On the flip side, whether Republicans have the audacity to claim the higher road or not -- after two wars and tax cuts, nice try -- the reluctance to add to the federal deficit is not such a bad idea.
It seems downright bizarre at this point to suggest turning the economy around without spending a dime to do so. Where are those corporate turnaround artists who rescued Apple, Chrysler and IBM among others?
Here, let's make it harder still. Corporations can lay off workers and do so as a major step in a turnaround. The government cannot quite do that. The government is the safety net. So, let's make the challenge harder: Put a turnaround together that cannot employ the favorite and most basic trick of corporate turnarounds. We can't fire the poor. They have to be included in the turnaround.
So, now we're doing this with one hand tied behind our back -- no fresh investment -- and then with the other hand tied behind our back, as well -- no laying off anybody; an all-inclusive turnaround or none at all. Those are the terms.

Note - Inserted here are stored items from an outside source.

(** [m] is a value, or a single confined call followed by such a computation. *)
Inductive sliced {A : Type} (Q : A → Prop) : IO A → Prop :=
| sliced_done m a : Q a → (∀ w, m w = Ret (a, w)) → sliced Q m
| sliced_call {B : Type} (op : IO B) (P : B → Prop) (k : B → IO A) m :
    single_call op → confined cfg op P → (∀ w, m w = (op ≫= k) w) → (∀ b, P b → sliced Q (k b)) → sliced Q m.

Lemma sliced_ext {A : Type} (Q : A → Prop) (m m' : IO A) : (∀ w, m' w = m w) → sliced Q m → sliced Q m'.
Proof.
  intros Hm Hs. destruct Hs as [m a Ha Hd|B op P k m H1 H2 Hd Hk].
  - apply (sliced_done _ _ a); [done|]. intros w. by rewrite Hm.
  - apply (sliced_call _ op P k); [done|done| |exact Hk]. intros w. by rewrite Hm.
Qed.
Lemma sliced_bind {A B : Type} (m : IO A) (f : A → IO B) P Q :
  sliced P m → (∀ a, P a → sliced Q (f a)) → sliced Q (m ≫= f).
Proof.
  intros Hm Hf. induction Hm as [m a Ha Hd|C op R k m Hop Hc Hd _ IH].
  - apply (sliced_ext _ (f a)); [|by apply Hf]. intros w. unfold mbind, IO_bind. by rewrite Hd.
  - eapply (sliced_call _ op R (λ c, k c ≫= f)); [done|done| |exact IH]. intros w. unfold mbind, IO_bind in *. rewrite Hd.
    by destruct (op w) as [[c w1]| |].
Qed.
Lemma sliced_op {A : Type} (op : IO A) Q : single_call op → confined cfg op Q → sliced Q op.
Proof.
  intros Hop Hc. eapply (sliced_call _ op Q mret); [done|done| |].
  - intros w. unfold mbind, IO_bind. by destruct (op w) as [[a w1]| |].
  - intros a Ha. by apply (sliced_done _ _ a).
Qed.
Lemma sliced_ret {A : Type} (a : A) (Q : A → Prop) : Q a → sliced Q (mret a).
Proof. intros Ha. by apply (sliced_done _ _ a). Qed.
Lemma sliced_pure {A : Type} (m : M A) a (Q : A → Prop) : m = Ret a → Q a → sliced Q (pure m).
Proof. intros -> Ha. by apply (sliced_done _ _ a). Qed.

(** A computation made of confined calls is confined. *)
Lemma sliced_confined {A : Type} (Q : A → Prop) (m : IO A) : sliced Q m → confined cfg m Q.
Proof.
  induction 1 as [m a Ha Hd|B op P k m _ Hc Hd _ IH]; intros w Hw.
  - rewrite Hd. destruct (confined_ret a Q Ha w Hw) as [H1 H2]. split; [exact H1|].
    intros os2 Hag. rewrite Hd. by apply H2.
  - destruct (confined_bind op k P Q Hc IH w Hw) as [H1 H2]. rewrite Hd. split; [exact H1|].
    intros os2 Hag. rewrite Hd. by apply H2.
Qed.

(** ** The member functions *)

Abbreviation any := (λ _, True).
Create HintDb sliced.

Any suggestions? Sure. Approach this from a trade perspective. The United States spends $600 billion in trade each year that it never sees return to support U.S. jobs. The economic stimulus package from 2009 was a $830 billion expenditure and that rescued millions of jobs -- but that program exhausted Washington's willingness to spend. Now even a simple fix-the-roads spending proposal is turned down on its merits -- on its merits, no less.
Fix trade -- how? The most obvious sore points are China and the oil exporting nations.
Speaking of oil, cheap oil is often seen as what put the United States on the map. Of course, it was rich soil and a rainy East Coast that incubated the country, but after that it was the presence of cheap hydropower, water mills grinding wheat and marrying Yankee ingenuity with free energy that put the United States into the modern age of industrialization.
History over: Cheap power.
Three: A turnaround artist would say hang onto what works. What works in the United States is agriculture. Simple enough.
Four: Rising medical costs. Fixing the insurance problem (Obamacare) was laudable. Now fix rising medical costs. That is a different kettle of fish and urgently necessary.
The United States needs to turn itself around with two hands tied behind its back and a major trading partner sidelined for the moment.
Any other suggestions? Write your representative soon.
In international markets Thursday, the Nikkei 225 index in Japan gained 0.81 percent, while the Shanghai composite index in China lost 0.13 percent. The Hang Seng index in Hong Kong was flat, off 0.09 percent, while the Sensex in India gained 0.49 percent.
The S&P/ASX 200 in Australia slipped 0.25 percent.
In midday trading in Europe, the FTSE 100 index in Britain climbed 0.17 percent, while the DAX 30 in Germany added 0.9 percent. The CAC 40 in France rose 0.15 percent, while the Stoxx Europe 600 gained 0.6 percent.